Lemma memory_is_the_analysis_with_eight_keys_set_witness :
  let m := memory_of once.1 in
  ((exists i, json (receive_data to_string answering submission empty_world).1
              = saved_reply i m)
   \/ (exists warning, json (receive_data to_string answering submission empty_world).1
                       = unsaved_reply m warning))
  /\ m !! "favorite" = Some (JBool false)
  /\ m !! "full_content" = Some (JStr "")
  /\ m !! "firecrawl_metadata" = Some (JStr "")
  /\ m !! "url" = Some (js_or (url submission) JNull)
  /\ m !! "original_url" = Some (js_or (url submission) JNull)
  /\ m !! "created_at" = Some (JStr (toISOString_now answering))
  /\ (exists t, m !! "type" = Some (JStr t)
                /\ deriveTypeFromUrl (js_or (url submission) JNull) = Ok t
                /\ In t memory_types)
  /\ (exists v, m !! "title" = Some v /\ truthy v = true)
  /\ exists content analysisData,
       analyzeContent answering content = Ok analysisData
       /\ m !! "title"
          = Some (js_or (property analysisData "title")
                    (js_or (title submission) (JStr "Untitled Memory")))
       /\ forall k, ~ In k IntakeMore.set_by_handler -> m !! k = analysisData !! k.
Proof.
  intros m.
  assert (H : (exists i, json (receive_data to_string answering submission empty_world).1
                         = saved_reply i m)
              \/ (exists warning,
                    json (receive_data to_string answering submission empty_world).1
                    = unsaved_reply m warning))
    by (left; exists "memory-0"%string; vm_compute; reflexivity).
  split; [exact H|].
  exact (IntakeMore.memory_is_the_analysis_with_eight_keys_set to_string answering
           submission empty_world m H).
Defined.

(** ** Firecrawl *)

(** A Firecrawl that answers with a page, and one without a key. *)
Definition firecrawl_answer : jsval :=
  JObj [("success", JBool true);
        ("data", JObj [("markdown", JStr "# A page"); ("metadata", JObj [])])]%string.

Definition crawling : Firecrawl.outside :=
  {| Firecrawl.FIRECRAWL_API_KEY := Some "fc-key"%string;
     Firecrawl.axios_post := fun _ => Ok firecrawl_answer |}.

Definition out_of_credit : Firecrawl.outside :=
  {| Firecrawl.FIRECRAWL_API_KEY := Some "fc-key"%string;
     Firecrawl.axios_post := fun _ => Err payment_required |}.


Definition page_data : jsval :=
  JObj [("markdown", JStr "# A page"); ("metadata", JObj [])]%string.

Lemma scrape_result_is_a_successful_answer_witness :
  let sent := (Firecrawl.scrapeWithFirecrawl crawling (JStr page)).2 in
  Firecrawl.scrapeWithFirecrawl crawling (JStr page) = (Ok page_data, sent)
  /\ exists key r response_data success properties markdown,
       Firecrawl.FIRECRAWL_API_KEY crawling = Some key /\ key <> EmptyString
       /\ sent = [r]
       /\ Firecrawl.endpoint r = "https://api.firecrawl.dev/v1/scrape"%string
       /\ Firecrawl.body_url r = JStr page
       /\ Firecrawl.header_Authorization r = ("Bearer " +:+ key)%string
       /\ Firecrawl.axios_post crawling r = Ok response_data
       /\ Firecrawl.read response_data "success" = Ok success /\ truthy success = true
       /\ Firecrawl.read response_data "data" = Ok page_data /\ truthy page_data = true
       /\ page_data = JObj properties
       /\ Firecrawl.read page_data "markdown" = Ok markdown
       /\ markdown <> JUndefined /\ markdown <> JNull
       /\ Intake.markdown (Firecrawl.scraped_of page_data) = markdown.
Proof.
  intros sent. split; [reflexivity|].
  apply (OutsideFacts.scrape_result_is_a_successful_answer crawling (JStr page) page_data
           sent).
  reflexivity.
Defined.

Lemma scrape_errors_witness :
  let sent := (Firecrawl.scrapeWithFirecrawl out_of_credit (JStr page)).2 in
  Firecrawl.scrapeWithFirecrawl out_of_credit (JStr page) = (Err payment_required, sent)
  /\ ((payment_required = Error "Missing FIRECRAWL_API_KEY" /\ sent = []
       /\ (Firecrawl.FIRECRAWL_API_KEY out_of_credit = None
           \/ Firecrawl.FIRECRAWL_API_KEY out_of_credit = Some EmptyString))
      \/ (exists r, sent = [r] /\ Firecrawl.body_url r = JStr page
            /\ (Firecrawl.axios_post out_of_credit r = Err payment_required
                \/ payment_required = Error "Firecrawl returned unsuccessful response"
                \/ exists message, payment_required = TypeError message))).
Proof.
  intros sent. split; [reflexivity|].
  apply (OutsideFacts.scrape_errors out_of_credit (JStr page) payment_required sent).
  reflexivity.
Defined.


(** ** Mistral *)

(** A Mistral that answers with an empty object in a code fence, and a
    [JSON.parse] that reads this one text. *)
Definition fenced : Analysis.environment :=
  {| Analysis.toISOString_now := "2025-01-01T00:00:00.000Z";
     Analysis.chat := fun _ _ =>
       Ok (JStr (Analysis.fence +:+ "json" +:+ newline +:+ "{}" +:+ newline
                 +:+ Analysis.fence));
     Analysis.JSON_parse := fun s =>
       if String.eqb s "{}" then Ok (JObj []) else Err (Error "Unexpected token") |}.

Lemma code_fences_are_removed_before_parsing_witness :
  Analysis.no_backtick "{}" = true
  /\ let system := Analysis.systemPrompt (Analysis.toISOString_now fenced) in
     let user := Analysis.userPrompt "A page" in
     (Analysis.chat fenced system user
      = Ok (JStr (Analysis.fence +:+ "json" +:+ newline +:+ "{}" +:+ newline
                  +:+ Analysis.fence)) ->
      (Analysis.analyzeContent fenced (JStr "A page")).1
      = OutsideFacts.parse_and_check fenced (Analysis.trim "{}"))
     /\ (Analysis.chat fenced system user = Ok (JStr "{}") -> "{}"%string <> EmptyString ->
         (Analysis.analyzeContent fenced (JStr "A page")).1
         = OutsideFacts.parse_and_check fenced (Analysis.trim "{}"))
     /\ (Analysis.chat fenced system user = Ok (JStr EmptyString)
         \/ Analysis.chat fenced system user = Ok JNull
         \/ Analysis.chat fenced system user = Ok JUndefined ->
         (Analysis.analyzeContent fenced (JStr "A page")).1
         = OutsideFacts.parse_and_check fenced "{}").
Proof.
  split; [reflexivity|].
  apply (OutsideFacts.code_fences_are_removed_before_parsing fenced "A page" "{}").
  reflexivity.
Defined.

(** ** The search functions *)

Section search.
Import HybridSearch SearchFacts SearchExamples.
#[local] Existing Instance word_operators.
#[local] Existing Instance merge_executor.



Lemma candidates_are_the_best_of_their_matches_witness :
  in_range 1
  /\ exists V Vrest K Krest,
       vector_results library about_rust (3 # 10) 1 None = Ok V
       /\ keyword_results library "rust" 1 None = Ok K
       /\ Permutation
            (map (vector_select about_rust)
               (List.filter (vector_where (3 # 10) None about_rust) library))
            (V ++ Vrest)
       /\ Permutation
            (map (keyword_select "rust") (List.filter (keyword_where None "rust") library))
            (K ++ Krest)
       /\ List.length V
          = Nat.min (Z.to_nat (2 * 1))
              (List.length (List.filter (vector_where (3 # 10) None about_rust) library))
       /\ List.length K
          = Nat.min (Z.to_nat (2 * 1))
              (List.length (List.filter (keyword_where None "rust") library))
       /\ (forall v r, In v V -> In r Vrest -> (cand_similarity r <= cand_similarity v)%Q)
       /\ (forall k r, In k K -> In r Krest -> (cand_bm25 r <= cand_bm25 k)%Q).
Proof.
  split; [unfold in_range; lia|].
  apply (SearchMore.candidates_are_the_best_of_their_matches library about_rust "rust"
           (3 # 10) 1 None).
  unfold in_range; lia.
Defined.






End search.

(** ** The quick-add form *)

Definition shopping : QuickAdd.state :=
  {| QuickAdd.title := "  Buy milk ";
     QuickAdd.content := "   ";
     QuickAdd.loading := false;
     QuickAdd.error := None |}.

Lemma title_only_quick_add_is_refused_witness :
  Analysis.trim (QuickAdd.title shopping) <> EmptyString
  /\ Analysis.trim (QuickAdd.content shopping) = EmptyString
  /\ QuickAdd.onAdd (QuickAdd.fetch_receive_data to_string answering) shopping empty_world
     = ({| QuickAdd.now :=
             {| QuickAdd.title := QuickAdd.title shopping;
                QuickAdd.content := QuickAdd.content shopping;
                QuickAdd.loading := false;
                QuickAdd.error := Some "Server responded with status: 400"%string |};
           QuickAdd.closed := false |}, empty_world).
Proof.
  split; [vm_compute; discriminate|]. split; [reflexivity|].
  apply (QuickAddFacts.title_only_quick_add_is_refused to_string answering shopping
           empty_world); [vm_compute; discriminate | reflexivity].
Defined.

Definition bookmark : QuickAdd.state :=
  {| QuickAdd.title := "A page";
     QuickAdd.content := " https://blog.example/a-page ";
     QuickAdd.loading := false;
     QuickAdd.error := None |}.

Lemma quick_add_of_a_link_has_no_fallback_witness :
  let u := Analysis.trim (QuickAdd.content bookmark) in
  QuickAdd.startsWith u "http://" || QuickAdd.startsWith u "https://" = true
  /\ includes u "localhost" = false
  /\ includes u "127.0.0.1" = false
  /\ scrapeWithFirecrawl unscraping (JStr u) = Err payment_required
  /\ QuickAdd.onAdd (QuickAdd.fetch_receive_data to_string unscraping) bookmark empty_world
     = ({| QuickAdd.now :=
             {| QuickAdd.title := QuickAdd.title bookmark;
                QuickAdd.content := QuickAdd.content bookmark;
                QuickAdd.loading := false;
                QuickAdd.error := Some "Server responded with status: 500"%string |};
           QuickAdd.closed := false |},
        {| db := db empty_world; log := log empty_world ++ [Scrape (JStr u)] |}).
Proof.
  intros u. split; [reflexivity|]. split; [reflexivity|]. split; [reflexivity|].
  split; [reflexivity|].
  apply (QuickAddFacts.quick_add_of_a_link_has_no_fallback to_string unscraping bookmark
           empty_world payment_required); reflexivity.
Defined.

(** ** The emotion filter *)

(** Collaborators whose analysis has the keys the prompt asks for. *)
Definition prompted : services :=
  {| scrapeWithFirecrawl := scrapeWithFirecrawl answering;
     analyzeContent := fun _ =>
       Ok (<["title" := JStr "A page"]>
             (<["summary" := JStr "About a page"]>
                (<["keywords" := JArr [JStr "page"]]>
                   (<["emotions" := JArr [JStr "Positive"]]>
                      (<["timestamp" := JStr "2025-01-01T00:00:00.000Z"]>
                         (<["source_url" := JNull]> ∅))))));
     toISOString_now := toISOString_now answering;
     auto_id := auto_id answering |}.

Lemma emotion_filter_misses_stored_memories_witness :
  let m := memory_of (receive_data to_string prompted submission empty_world).1 in
  (forall content data, analyzeContent prompted content = Ok data ->
     data !! "emotion" = None)
  /\ json (receive_data to_string prompted submission empty_world).1
     = saved_reply "memory-0" m
  /\ m !! "emotion" = None
  /\ forall others label,
       Forall (fun doc => doc.2 !! "emotion" = None) others ->
       In label Dashboard.emotions ->
       Dashboard.handleEmotion (Dashboard.items_of (("memory-0"%string, m) :: others)) label
       = Ok [].
Proof.
  intros m.
  assert (Hanalysis : forall content data,
            analyzeContent prompted content = Ok data -> data !! "emotion" = None)
    by (intros content data H; injection H as <-; vm_compute; reflexivity).
  assert (Hsaved : json (receive_data to_string prompted submission empty_world).1
                   = saved_reply "memory-0" m)
    by (vm_compute; reflexivity).
  split; [exact Hanalysis|]. split; [exact Hsaved|].
  exact (DashboardFacts.emotion_filter_misses_stored_memories to_string prompted submission
           empty_world "memory-0" m Hanalysis Hsaved).
Defined.

End MoreExamples.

▶ [Exercise prompt]: Every line above with the word "prompted" is to be copied out.

▶ [Output below]:
Definition prompted : services :=
  let m := memory_of (receive_data to_string prompted submission empty_world).1 in
  (forall content data, analyzeContent prompted content = Ok data ->
  /\ json (receive_data to_string prompted submission empty_world).1
            analyzeContent prompted content = Ok data -> data !! "emotion" = None)
  assert (Hsaved : json (receive_data to_string prompted submission empty_world).1
  exact (DashboardFacts.emotion_filter_misses_stored_memories to_string prompted submission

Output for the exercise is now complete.